Type 3 Inositol 1,4,5-Trisphosphate Receptor is a Crucial Regulator of Calcium Dynamics Mediated by Endoplasmic Reticulum in HEK Cells

Being the largest the Ca(2+) store in mammalian cells, endoplasmic reticulum (ER)-mediated Ca(2+) signalling often involves both Ca(2+) release via inositol 1, 4, 5-trisphosphate receptors (IP(3)R) and store operated Ca(2+) entries (SOCE) through Ca(2+) release activated Ca(2+) (CRAC) channels on plasma membrane (PM). IP(3)Rs are functionally coupled with CRAC channels and other Ca(2+) handling proteins. However, it still remains less well defined as to whether IP(3)Rs could regulate ER-mediated Ca(2+) signals independent of their Ca(2+) releasing ability.
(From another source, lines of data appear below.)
(** * Drivers service: domain rules of the driver record

    A shallow embedding of the domain layer (Driver, HoursOfService,
    Endorsement, Document, EmergencyContact) and of the application
    service (DriverService) of the drivers microservice, with the
    properties of the lifecycle and compliance rules proved about it.

    Conventions of the embedding.
    - A TypeScript [number] holding hours is a rational ([Q]), one counting
      days is an integer ([Z]); NaN and the infinities are outside the
      model.
    - A [Date] is its time value, the milliseconds since the epoch ([Z]);
      calendar fields are read in UTC.  Each operation runs at one clock
      reading [now], passed explicitly wherever the source calls
      [new Date()].
    - A [string] is a sequence of 8-bit code units; only ASCII letters have
      a case.
    - A method is a function from the receiver's state to a completion
      (normal or thrown) and the receiver's state afterwards: a throw does
      not roll back what was assigned before it. *)

From Stdlib Require Import ZArith QArith Qminmax Lqa Lia Bool String Ascii List.
From stdpp Require Import base option list gmap strings pretty.
Import ListNotations.

Local Open Scope string_scope.

(** ** Errors and completions *)

(** The error classes of the source; each carries the argument given to its
    constructor ([Error] is the plain JavaScript error of the service). *)
Inductive Exn : Type :=
| InvalidDriverDataError (message : string)
| InvalidHoursOfServiceError (message : string)
| InvalidEndorsementTypeError (type : string)
| InvalidDocumentTypeError (type : string)
| Error (message : string)
| StorageError (message : string).

Inductive completion (A : Type) : Type :=
| Normal (a : A)
| Throw (e : Exn).
Arguments Normal {A} a.
Arguments Throw {A} e.

Definition is_normal {A} (c : completion A) : bool :=
  match c with Normal _ => true | Throw _ => false end.

(** Pure, fallible code (the static validators and factories). *)
Definition cbind {A B} (c : completion A) (k : A -> completion B) : completion B :=
  match c with
  | Normal a => k a
  | Throw e => Throw e
  end.

(** Methods: state passing over the receiver [S]. *)
Section Method.
Context {S : Type}.

Definition method (A : Type) : Type := S -> completion A * S.

Definition ret {A} (a : A) : method A := fun s => (Normal a, s).
Definition throw {A} (e : Exn) : method A := fun s => (Throw e, s).
Definition bind {A B} (m : method A) (k : A -> method B) : method B :=
  fun s =>
    match m s with
    | (Normal a, s') => k a s'
    | (Throw e, s') => (Throw e, s')
    end.
Definition get : method S := fun s => (Normal s, s).
Definition put (s : S) : method unit := fun _ => (Normal tt, s).
Definition lift {A} (c : completion A) : method A := fun s => (c, s).
(** [if (c) throw e;] *)
Definition throw_if (c : bool) (e : Exn) : method unit :=
  if c then throw e else ret tt.
(** The completion of a call, and the receiver after it. *)
Definition result {A} (m : method A) (s : S) : completion A := fst (m s).
Definition after {A} (m : method A) (s : S) : S := snd (m s).
End Method.
Arguments method : clear implicits.

Notation "'let*' x ':=' c 'in' k" := (bind c (fun x => k))
  (at level 10, x binder, c at level 200, k at level 200).
Notation "c1 ';;;' c2" := (bind c1 (fun _ => c2))
  (at level 100, c2 at level 200, right associativity).
Notation "'let+' x ':=' c 'in' k" := (cbind c (fun x => k))
  (at level 10, x binder, c at level 200, k at level 200).

(** ** JavaScript values *)

(** Truthiness of an optional string: [undefined] and the empty string are
    falsy. *)
Definition truthy_string (s : string) : bool := negb (String.eqb s "").
Definition truthy_ostring (o : option string) : bool :=
  match o with Some s => truthy_string s | None => false end.

(** [x < y] and [x > y] on numbers. *)
Definition Qlt_bool (x y : Q) : bool := negb (Qle_bool y x).
Definition Qgt_bool (x y : Q) : bool := Qlt_bool y x.

(** ** HoursOfService *)

Module HoursOfService.

Definition MAX_DRIVING_HOURS_PER_DAY : Q := 11.
Definition MAX_DUTY_HOURS_PER_DAY : Q := 14.
(** 30 minutes *)
Definition REQUIRED_BREAK_TIME : Q := 1 # 2.

Record t : Type := mk {
  id : option Z;
  drivingHoursToday : Q;
  dutyHoursToday : Q;
  timeUntilBreakRequired : Q;
  driverId : option string
}.

(** The private constructor: [id] and [driverId] are kept only when
    truthy. *)
Definition new (drivingHoursToday dutyHoursToday timeUntilBreakRequired : Q)
    (id : option Z) (driverId : option string) : t :=
  {| id := match id with Some i => if Z.eqb i 0 then None else Some i | None => None end;
     drivingHoursToday := drivingHoursToday;
     dutyHoursToday := dutyHoursToday;
     timeUntilBreakRequired := timeUntilBreakRequired;
     driverId := if truthy_ostring driverId then driverId else None |}.

Definition validateHours (drivingHours dutyHours timeUntilBreak : Q) : completion unit :=
  if Qlt_bool drivingHours 0 then
    Throw (InvalidHoursOfServiceError "Driving hours cannot be negative")
  else if Qlt_bool dutyHours 0 then
    Throw (InvalidHoursOfServiceError "Duty hours cannot be negative")
  else if Qlt_bool timeUntilBreak 0 then
    Throw (InvalidHoursOfServiceError "Time until break cannot be negative")
  else if Qgt_bool drivingHours dutyHours then
    Throw (InvalidHoursOfServiceError "Driving hours cannot exceed duty hours")
  else if Qgt_bool drivingHours MAX_DRIVING_HOURS_PER_DAY then
    Throw (InvalidHoursOfServiceError "Driving hours cannot exceed 11 hours per day")
  else if Qgt_bool dutyHours MAX_DUTY_HOURS_PER_DAY then
    Throw (InvalidHoursOfServiceError "Duty hours cannot exceed 14 hours per day")
  else Normal tt.

(** The argument of [create]. *)
Record data : Type := mk_data {
  data_drivingHoursToday : Q;
  data_dutyHoursToday : Q;
  data_timeUntilBreakRequired : Q;
  data_id : option Z;
  data_driverId : option string
}.

Definition create (d : data) : completion t :=
  let+ _ := validateHours (data_drivingHoursToday d) (data_dutyHoursToday d)
              (data_timeUntilBreakRequired d) in
  Normal (new (data_drivingHoursToday d) (data_dutyHoursToday d)
            (data_timeUntilBreakRequired d) (data_id d) (data_driverId d)).

Definition createDefault (driverId : string) : t :=
  new 0 0 REQUIRED_BREAK_TIME None (Some driverId).

Definition hasReachedMaxDrivingHours (this : t) : bool :=
  Qle_bool MAX_DRIVING_HOURS_PER_DAY (drivingHoursToday this).

Definition hasReachedMaxDutyHours (this : t) : bool :=
  Qle_bool MAX_DUTY_HOURS_PER_DAY (dutyHoursToday this).


Definition getRemainingDrivingHours (this : t) : Q :=
  Qmax 0 (MAX_DRIVING_HOURS_PER_DAY - drivingHoursToday this).

Definition getRemainingDutyHours (this : t) : Q :=
  Qmax 0 (MAX_DUTY_HOURS_PER_DAY - dutyHoursToday this).

(** Field assignments [this.f = v]. *)
Definition set_drivingHoursToday (v : Q) : method t unit :=
  fun this => (Normal tt,
    {| id := id this; drivingHoursToday := v; dutyHoursToday := dutyHoursToday this;
       timeUntilBreakRequired := timeUntilBreakRequired this; driverId := driverId this |}).
Definition set_dutyHoursToday (v : Q) : method t unit :=
  fun this => (Normal tt,
    {| id := id this; drivingHoursToday := drivingHoursToday this; dutyHoursToday := v;
       timeUntilBreakRequired := timeUntilBreakRequired this; driverId := driverId this |}).
Definition set_timeUntilBreakRequired (v : Q) : method t unit :=
  fun this => (Normal tt,
    {| id := id this; drivingHoursToday := drivingHoursToday this;
       dutyHoursToday := dutyHoursToday this;
       timeUntilBreakRequired := v; driverId := driverId this |}).

Definition addDrivingTime (hours : Q) : method t unit :=
  throw_if (Qlt_bool hours 0)
    (InvalidHoursOfServiceError "Cannot add negative driving time") ;;;
  let* this := get in
  let newDrivingHours := (drivingHoursToday this + hours)%Q in
  let newDutyHours := (dutyHoursToday this + hours)%Q in
  let newTimeUntilBreak := Qmax 0 (timeUntilBreakRequired this - hours) in
  lift (validateHours newDrivingHours newDutyHours newTimeUntilBreak) ;;;
  set_drivingHoursToday newDrivingHours ;;;
  set_dutyHoursToday newDutyHours ;;;
  set_timeUntilBreakRequired newTimeUntilBreak.

Definition addOnDutyTime (hours : Q) : method t unit :=
  throw_if (Qlt_bool hours 0)
    (InvalidHoursOfServiceError "Cannot add negative duty time") ;;;
  let* this := get in
  let newDutyHours := (dutyHoursToday this + hours)%Q in
  lift (validateHours (drivingHoursToday this) newDutyHours
          (timeUntilBreakRequired this)) ;;;
  set_dutyHoursToday newDutyHours.

Definition takeBreak (hours : Q) : method t unit :=
  throw_if (Qlt_bool hours 0)
    (InvalidHoursOfServiceError "Break time cannot be negative") ;;;
  set_timeUntilBreakRequired REQUIRED_BREAK_TIME.

Definition resetForNewDay : method t unit :=
  set_drivingHoursToday 0 ;;;
  set_dutyHoursToday 0 ;;;
  set_timeUntilBreakRequired REQUIRED_BREAK_TIME.

End HoursOfService.

(** ** Strings *)

Definition ascii_between (lo hi c : ascii) : bool :=
  (N.leb (N_of_ascii lo) (N_of_ascii c) && N.leb (N_of_ascii c) (N_of_ascii hi))%N.

(** [\d] *)
Definition is_digit (c : ascii) : bool := ascii_between "0" "9" c.

(** [\s], on 8-bit code units: tab, line feed, vertical tab, form feed,
    carriage return, space and the no-break space. *)
Definition is_space (c : ascii) : bool :=
  let n := N_of_ascii c in
  (N.leb 9 n && N.leb n 13) || N.eqb n 32 || N.eqb n 160.

Definition upper_ascii (c : ascii) : ascii :=
  if ascii_between "a" "z" c then ascii_of_N (N_of_ascii c - 32) else c.

(** [String.prototype.toUpperCase] *)
Fixpoint toUpperCase (s : string) : string :=
  match s with
  | EmptyString => EmptyString
  | String c s' => String (upper_ascii c) (toUpperCase s')
  end.

Definition lower_ascii (c : ascii) : ascii :=
  if ascii_between "A" "Z" c then ascii_of_N (N_of_ascii c + 32) else c.

(** [String.prototype.toLowerCase] *)
Fixpoint toLowerCase (s : string) : string :=
  match s with
  | EmptyString => EmptyString
  | String c s' => String (lower_ascii c) (toLowerCase s')
  end.

(** [s.split(sep)] for a separator of one character: never empty. *)
Fixpoint split (sep : ascii) (s : string) : list string :=
  match s with
  | EmptyString => [EmptyString]
  | String c s' =>
      if Ascii.eqb c sep then EmptyString :: split sep s'
      else match split sep s' with
           | part :: parts => String c part :: parts
           | [] => [String c EmptyString]
           end
  end.

(** [Array.prototype.includes] on an array of strings. *)
Definition includes (l : list string) (x : string) : bool :=
  existsb (String.eqb x) l.

(** [s.replace(/[^0-9]/g, '')] *)
Fixpoint strip_non_digits (s : string) : string :=
  match s with
  | EmptyString => EmptyString
  | String c s' =>
      if is_digit c then String c (strip_non_digits s') else strip_non_digits s'
  end.

(** Number of decimal digits in a string. *)
Fixpoint count_digits (s : string) : nat :=
  match s with
  | EmptyString => 0
  | String c s' => (if is_digit c then 1 else 0) + count_digits s'
  end.
(** X4.  [insert] makes one driver call whatever the values are (a single
    value, a list, the empty list): the batch of the shaped values in input
    order; it then closes and reports the driver's error alone, or the
    driver's result passed through [utils.rewriteIds]. *)
Theorem insert_reports (s s' : S) (values err results : value) :
  let inputs := match values with VArr items => items | _ => [values] end in
  let call :=
    native.insert (identity self)
      (VArr (map (fun value => Document value (schema self)) inputs)) in
  reply d s call = (s', (err, results)) ->
  run d s (insert values) = [Opened; Called call; Closed; report err results].
Proof.
  intros inputs call Hreply. unfold prototype.insert.
  assert (Hmap : array_each "map"
                   (fun value => Ok (Document value (schema self)))
                   (if isArray values then values else VArr [values])
                 = Ok (map (fun value => Document value (schema self)) inputs)).
  { subst inputs. destruct values; simpl; try apply map_res_total; reflexivity. }
  rewrite Hmap. cbn [eval_then run]. fold call. rewrite Hreply. cbn [run].
  unfold report. by destruct (truthy err).
Qed.

(** X6.  [destroy] sends the criteria's [where] as it is ([undefined] when
    there is none) and the reply decides the rest: an error is reported
    alone; a reply that is a list, even the empty one, ends in the
    ReferenceError and no callback; any other reply [r] is reported as
    [[{id: r}]]. *)
Theorem destroy_reports (s s' : S) (criteria err results : value) (q : query.t)
    (ps : list (string * value)) :
  Query criteria = Ok q ->
  query.criteria q = VObj ps ->
  let call := native.remove (identity self) (default VUndef (obj_get "where" ps)) in
  reply d s call = (s', (err, results)) ->
  run d s (destroy criteria) =
    [Opened; Called call; Closed;
     if truthy err then CalledBack err VUndef
     else if isArray results then
       Uncaught (ReferenceError "resultArray is not defined")
     else CalledBack VNull (VArr [VObj [("id", results)]])].
Proof.
  intros HQ Hcrit call Hreply.
  unfold prototype.destroy. rewrite HQ, Hcrit, where_of_object.
  cbn [eval_then run]. fold call. rewrite Hreply. cbn [run].
  destruct (truthy err); [reflexivity|].
  destruct results; try reflexivity.
  cbn [isArray negb array_each]. by rewrite map_res_total.
Qed.
(** * Tic Tac Toe (src/tic_tac_toe_frontend/src/App.js)

    A shallow embedding of the game logic of [App.js]: the pure board
    evaluator [calculateWinner], the React state of the [App] component,
    its two event handlers and the effect that keeps the stored
    game-over flag in step with the board.

    JavaScript arrays are lists read with stdpp's lookup; a read past the
    end yields [Undefined], and a write past the end grows the array. *)

From stdpp Require Import base tactics option list strings.
From Stdlib Require Import Lia.

(** ** Values held by the board *)

(** The two marks, the strings ['X'] and ['O'] of the source. *)
Inductive player := X | O.

(** What an element read from [squares] can be: [undefined] (a read out of
    range, or a hole left by a write past the end), [null] (an empty cell)
    or a mark. *)
Inductive value := Undefined | Null | Mark (p : player).

#[global] Instance player_eq_dec : EqDecision player.
Proof. solve_decision. Defined.

#[global] Instance value_eq_dec : EqDecision value.
Proof. solve_decision. Defined.

Abbreviation board := (list value).

(** JavaScript truthiness: [undefined] and [null] are falsy, the non-empty
    strings ['X'] and ['O'] are truthy. *)
Definition truthy (v : value) : bool :=
  match v with
  | Mark _ => true
  | Undefined | Null => false
  end.

(** [v === w] on these values. *)
Definition strict_eq (v w : value) : bool := bool_decide (v = w).

(** [squares[i]]. *)
Definition array_get (squares : board) (i : nat) : value :=
  default Undefined (squares !! i).

(** [squares[i] = v]: in range the element is replaced, out of range the
    array grows, the indices in between being holes. *)
Definition array_set (squares : board) (i : nat) (v : value) : board :=
  if decide (i < length squares) then <[i:=v]> squares
  else squares ++ replicate (i - length squares) Undefined ++ [v].

(** [Array(9).fill(null)]. *)
Definition empty_board : board := replicate 9 Null.

(** [squares.every(Boolean)]: [every] does not visit holes. *)
Definition every_Boolean (squares : board) : bool :=
  forallb (fun v => match v with Undefined => true | _ => truthy v end) squares.
(** * EnerJee: dispatch planning of renewables and battery storage

    A shallow embedding of the dispatch core of the repository:
    - [carbon_intensity.py]    : the time-of-day carbon intensity lookup;
    - [greedy_baseline.py]     : the myopic hour-by-hour heuristic;
    - [optimization.py]        : the single-day linear program;
    - [multiday_optimization.py]: the multi-day linear program;
    - [sensitivity_analysis.py]: the price sweep over both strategies.

    Numbers.  The Python code computes with binary floating point; here
    every quantity is an exact rational ([Q]), so the statements below are
    about the arithmetic the code writes down, not about rounding.
    Equations between computed quantities use [==] ([Qeq]).  This is the
    float model: it reads the columns of a frame as float64.  A frame may
    also hold int64 columns, whose arithmetic wraps around at 2^63; the
    module [Typed] follows the number types through the greedy dispatcher.

    The LP solver (PuLP driving CBC) is an external collaborator.  It is a
    parameter [solve] of the optimizer; every call made to it is recorded in
    a log that the optimizer's monad threads along. *)

From Stdlib Require Import QArith Qminmax Qabs Lqa Lia List String ZArith Bool.
From Stdlib Require Import DecimalString.
Import ListNotations.
Open Scope Q_scope.

(* ================================================================== *)
(** * Python values shared by all modules *)

(** The exceptions the modelled code can raise. *)
Inductive exn : Type :=
| KeyError (key : string).

(** The outcome of running a piece of Python: a value, or an exception. *)
Inductive outcome (A : Type) : Type :=
| Ok (a : A)
| Raise (e : exn).
Arguments Ok {A} a.
Arguments Raise {A} e.

Definition obind {A B} (m : outcome A) (k : A -> outcome B) : outcome B :=
  match m with
  | Ok a => k a
  | Raise e => Raise e
  end.

Declare Scope outcome_scope.
Delimit Scope outcome_scope with outcome.
Notation "x <- m ;; k" := (obind m (fun x => k))
  (at level 61, m at next level, right associativity) : outcome_scope.

(** [d.get(k, default)] on a dict written as a literal. *)
Definition dict_get {V : Type} (d : list (string * V)) (k : string) (default : V) : V :=
  match find (fun kv => String.eqb (fst kv) k) d with
  | Some kv => snd kv
  | None => default
  end.

(** Python's [x > 0] on numbers. *)
Definition gt0 (x : Q) : bool := if Qlt_le_dec 0 x then true else false.

(** Python's [min(a, b, c)]: the first minimal argument. *)
Definition min3 (a b c : Q) : Q := Qmin (Qmin a b) c.

(** [float('inf')] appears as a total of failed runs. *)
Inductive total : Type :=
| Finite (q : Q)
| Infinity.

(** One row of [forecast_df].  [datetime] counts hours from a midnight, so
    that [datetime.hour] is its remainder modulo 24. *)
Record HourRecord : Type := mkHourRecord {
  datetime : Z;
  demand : Q;
  solar_available : Q;
  wind_available : Q;
  hydro_available : Q;
  price : Q
}.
To address this, we generated IP(3)Rs triple and double knockout human embryonic kidney (HEK) cell lines (IP(3)Rs-TKO, IP(3)Rs-DKO), and systemically examined ER Ca(2+) dynamics and CRAC channel activity in these cells. The results showed that the rate of ER Ca(2+) leakage and refilling, as well as SOCE were all significantly reduced in IP(3)Rs-TKO cells. And these TKO effects could be rescued by over-expression of IP(3)R3. Further, results showed that the diminished SOCE was caused by NEDD4L-mediated ubiquitination of Orai1 protein. Together, our findings indicate that IP(3)R3 is one crucial player in coordinating ER-mediated Ca(2+) signalling.